I’ve read a bunch of business books. And by “read,” I mean I usually get about half way through – get distracted – and never go back. I’m really not the best at finishing books.
The Tiny MBA lives up to its name, though: it’s not much over a hundred pages. This one, I finished.
In the spirit of the book, I will jump right to the point: should you buy it? Is it worth your money and your time?
YES, and definitely. It’s like ten dollars and will take you 30 minutes to read, if you don’t stop and think along the way. I really suggest you stop and think along the way, though.
Back in 2015, I enrolled in a course called 30x500, taught by Amy Hoy and Alex Hillman of Stacking the Bricks. The course promised to teach me how to build a business by researching my audience, helping them with what they needed, and creating products I could be confident they’d want.
This blog you’re reading now was born out of that class, and I can pretty safely say it would not exist had it not been for Amy and Alex and 30x500. The tens of thousands of folks who stop by to read this blog every month, the thousands of email subscribers, the friends I’ve made along the way, the job I was able to quit to strike out on my own… I owe a lot to those two.
So I was super excited when I saw that Alex was publishing The Tiny MBA. I preordered it as soon as I was able, and then I got to check out an early PDF copy.
I already mentioned it’s a quick read: this is the sort of book that you could skim through quick, nodding like a bobblehead… but it’s also the sort of book that you’ll get a lot more out of if you pause, consider, and take notes.
The PDF spans just 124 pages – and that includes the front and back covers. Taking notes on nearly every page, it took me a couple hours to read through. The pages had plenty of whitespace for notes, too! A nice side effect of the concise writing :)
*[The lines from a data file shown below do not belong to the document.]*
(** * SimpleRAG: chunking, chat-scoped storage, keyword retrieval and the
      web-search classifier of [services/simple_rag.py].

    The development is a shallow embedding of the Python class [SimpleRAG].
    Python [str] values are modelled as Rocq strings whose characters are
    the code points below 256; Python [int] values are modelled as [Z].
    The in-memory state of the object (the two attributes
    [documents_metadata] and [chat_documents]) is threaded explicitly. *)

From Stdlib Require Import ZArith Lia List Ascii String Bool.
From Stdlib Require Import DecimalString Sorted.
From stdpp Require Import gmap strings.
Import ListNotations.

Local Open Scope string_scope.
Local Open Scope Z_scope.

(** ** Python string primitives *)

Module PyStr.

(** [str.isspace] on a single code point below 256: TAB..CR, FS..US, the
    blank, NEL and the no-break space. *)
Definition is_space (c : ascii) : bool :=
  let n := nat_of_ascii c in
  ((9 <=? n)%nat && (n <=? 13)%nat)
  || ((28 <=? n)%nat && (n <=? 32)%nat)
  || (n =? 133)%nat || (n =? 160)%nat.

(** [str.lower] on a single code point below 256. *)
Definition lower_char (c : ascii) : ascii :=
  let n := nat_of_ascii c in
  if ((65 <=? n)%nat && (n <=? 90)%nat)
     || ((192 <=? n)%nat && (n <=? 222)%nat && negb (n =? 215)%nat)
  then ascii_of_nat (n + 32) else c.

Fixpoint lower (s : string) : string :=
  match s with
  | EmptyString => EmptyString
  | String c r => String (lower_char c) (lower r)
  end.

Definition len (s : string) : Z := Z.of_nat (String.length s).

(** [s[i]] for a Python integer index: negative indices count from the
    end, and an index outside [-len, len) raises IndexError ([None]). *)
Definition index (s : string) (i : Z) : option ascii :=
  if 0 <=? i then String.get (Z.to_nat i) s
  else if - len s <=? i then String.get (Z.to_nat (len s + i)) s
  else None.

(** Normalisation of one slice bound, as CPython's [PySlice_AdjustIndices]
    does for a step of 1. *)
Definition clamp (n i : Z) : Z :=
  if i <? 0 then Z.max (i + n) 0 else Z.min i n.

(** [s[a:b]]. *)
Definition slice (s : string) (a b : Z) : string :=
  let a' := clamp (len s) a in
  let b' := clamp (len s) b in
  if a' <? b' then String.substring (Z.to_nat a') (Z.to_nat (b' - a')) s
  else EmptyString.

Fixpoint lstrip (s : string) : string :=
  match s with
  | EmptyString => EmptyString
  | String c r => if is_space c then lstrip r else s
  end.

Fixpoint rstrip (s : string) : string :=
  match s with
  | EmptyString => EmptyString
  | String c r =>
      match rstrip r with
      | EmptyString => if is_space c then EmptyString else String c EmptyString
      | r' => String c r'
      end
  end.

(** [s.strip()]. *)
Definition strip (s : string) : string := rstrip (lstrip s).

(** Truthiness of a string: [if s:]. *)
Definition truthy (s : string) : bool :=
  match s with EmptyString => false | _ => true end.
The Tiny MBA is filled with tweet-sized advice and insights that pack a punch.
Here’s page 9, for example.
I like this idea, and I like how it applies to both programmer and business worlds, e.g. avoid creating an abstration until you’ve felt the pain of duplicating the code a few times. (read Amy’s article The Fine Art of “Flintstoning”)
The book is full of little insights that made me stop and think, and more than a few that I made a note to take action on.
Speaking of programmers and businessfolk – who is this book for, anyway?
Whether you’re a freelancer, a SaaS founder, a solo infoproducteur like myself, or someone who aspires to work for themselves in some capacity, there’s something here for you.
Some of the advice is specifically about clients, and building a business that attracts good ones. Some of it touches on taking investment (spoiler: not recommended). Some of the insight is on hiring a team. There’s thoughts on money psychology, and how to succeed at the long game.
I also really appreciated Alex’s book recommendations throughout, and it was great to see titles recommended that aren’t the usual suspects.
If you’ve ever read a book that made you think “this could’ve been a blog post” as they repeat the same thing again for the 10th time and then say it again slightly differently and then once more but with a story this time… well, you won’t have that problem here.
I believe the ideas in The Tiny MBA will be helpful for anyone who creates and sells a product or service, or wants to. Check it out, if that sounds like you!